Drug Pricing Reforms Could Hurt Innovation

Here Are Three Ways to Prevent That
August 26th 2022


This article originally appeared in the Washington Post

Giving billions of dollars in government prize money to drug companies might sound like an idea from the pharmaceutical industry. In fact, it was a sweeping 2013 proposal from Sen. Bernie Sanders (I-Vt.) using “innovation prizes” to put the cures of tomorrow and affordability of drugs today on equal footing.

This is the sort of thinking we need in the wake of the Inflation Reduction Act’s enactment. That is because, while it’s true the law will expand patient access to drugs by allowing Medicare to negotiate drug prices, it will also likely reduce incentives to invest in developing new drugs.

That’s an argument we often hear from drug companies, and it rings hollow coming from them, given their history of producing many drugs with hefty price tags and only incremental health benefits.

But this misses the big picture: Pharmaceutical innovations play a key role in improving the health and longevity of Americans, as illustrated by the much faster-than-expected rollout of coronavirus vaccines and therapeutics. And despite provocative claims to the contrary, policies that reduce pharmaceutical revenues will mechanically lower the return from developing new drugs.

That’s why we should offset drug price negotiations with new ways of funding and incentivizing biomedical innovation. Here are three reforms that could do that:

Launch a public ‘biomedical innovation fund’

Society regularly encounters, in the biomedical space, thorny problems that are not easily addressed with traditional federal funding mechanisms. In some cases, the government has launched initiatives, such as Operation Warp Speed for coronavirus vaccines, to fill these gaps. But all too often, existing institutions lack the mandate or financing tools to address important problems.

That’s why we propose a public fund with an ambitious budget, ideally housed at the Advanced Research Projects Agency for Health, within the National Institutes of Health, which would have a broad mandate to address market failures in biomedical innovation. That should include legislative authorization for a range of tools to address otherwise intractable problems, such as large-scale innovation prizes to boost the development of medicines that provide little profit but high social value or patent buyouts to allow generic manufacturers to produce and sell low-cost versions of key medicines.

A large investment on the order of $20 billion would be a reasonable starting point for such a fund. An analogue for this fund, albeit at a much smaller scale, is the Biomedical Advanced Research and Development Authority’s DRIVe program, which applies a similarly flexible set of financing tools toward preventing future pandemics.

Fix the fact that we arbitrarily give some drugs more market exclusivity than others.

Because patents are filed before the start of clinical trials, rather than when a drug actually hits the market, drugs that require long clinical trials effectively receive shorter patent terms. This reduces incentives to develop drugs that require long clinical trials, including many preventive medicines.

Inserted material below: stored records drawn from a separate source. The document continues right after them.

(** A regular file can be written again. *)
Lemma put_file_again (p : list string) (d d' : list byte) (t : node) :
  Fs.lookup t p = Some (File d) -> exists t', Fs.put_file t p d' = Some t'.
Proof.
  revert t. induction p as [|c p IH]; intros t; simpl.
  - intros H. injection H as ->. eexists. reflexivity.
  - destruct t as [|es]; [discriminate|].
    destruct (Fs.get c es) as [n|]; [|discriminate].
    intros H. destruct (IH _ H) as [n' ->]. eexists. reflexivity.
Qed.

Lemma lookup_file_stat (p : list string) (d : list byte) (t : node) :
  Fs.lookup t p = Some (File d) -> Fs.stat t p = Fs.IsFile (Z.of_nat (length d)).
Proof.
  revert t. induction p as [|c p IH]; intros t; simpl.
  - intros H. injection H as ->. reflexivity.
  - destruct t as [|es]; [discriminate|].
    destruct (Fs.get c es) as [n|]; [|discriminate]. apply IH.
Qed.

(** After [remove_all] nothing is left at the path or below it. *)
Lemma remove_all_lookup (p q : list string) (t : node) :
  p <> [] -> Fs.lookup (Fs.remove_all t p) (p ++ q) = None.
Proof.
  revert t. induction p as [|c p IH]; intros t Hp; [congruence|].
  destruct t as [d|es]; [reflexivity|].
  destruct p as [|c' p].
  - simpl. rewrite get_del_same. reflexivity.
  - change (Fs.remove_all (Dir es) (c :: c' :: p))
      with (match Fs.get c es with
            | Some n => Dir (Fs.set c (Fs.remove_all n (c' :: p)) es)
            | None => Dir es
            end).
    destruct (Fs.get c es) as [n|] eqn:G.
    + change (Fs.lookup (Dir (Fs.set c (Fs.remove_all n (c' :: p)) es))
                        ((c :: c' :: p) ++ q))
        with (match Fs.get c (Fs.set c (Fs.remove_all n (c' :: p)) es) with
              | Some n' => Fs.lookup n' ((c' :: p) ++ q)
              | None => None
              end).
      rewrite get_set_same. apply IH. discriminate.
    + simpl. rewrite G. reflexivity.
Qed.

A simple way to correct this is for the Food and Drug Administration to guarantee a minimum baseline of 12 years of market exclusivity for branded drugs. Importantly, this would not change or lengthen protection for drugs that would be developed anyway; most already receive 12 to 16 years of market protection, and the United States already provides this for particular categories, such as biologic drugs. For drugs with short periods of market exclusivity, this policy could make the difference between the drug being developed or not.

Invest in building a better NIH.

Almost half of all approved drugs are built on research that was funded by the federal government, but something in this system has gone astray. Between 1980 and 2008, the average age of NIH principal investigators rose from 39 to 51. Moreover, scientific discoveries today appear to be less fundamental than previous advances, even as we continue to spend more resources. While there is consensus that NIH funding mechanisms are increasingly misaligned with the current structure of scientific research, there is much less consensus on what to do about it.

To make progress, let’s apply the scientific method to how we fund science. Pair increases in NIH funding with a commitment to experimentation. Congress could establish an NIH center to pilot novel funding mechanisms and operational improvements while collecting data to evaluate and scale successful interventions, similar to the Centers for Medicare and Medicaid Services Innovation Center.

Accelerating biomedical innovation shouldn’t be viewed as a giveaway to the pharmaceutical industry but rather as a driving motivation for the public sector. Even a 1 percent reduction in cancer mortality would be worth nearly $500 billion — about five times more than the Inflation Reduction Act’s drug provisions will save.

Addressing the high cost of drugs today is an essential policy goal. But we cannot let that come at the expense of a lifesaving drug that is never developed tomorrow. Everyone from the pharmaceutical industry to Bernie Sanders should be able to agree with that.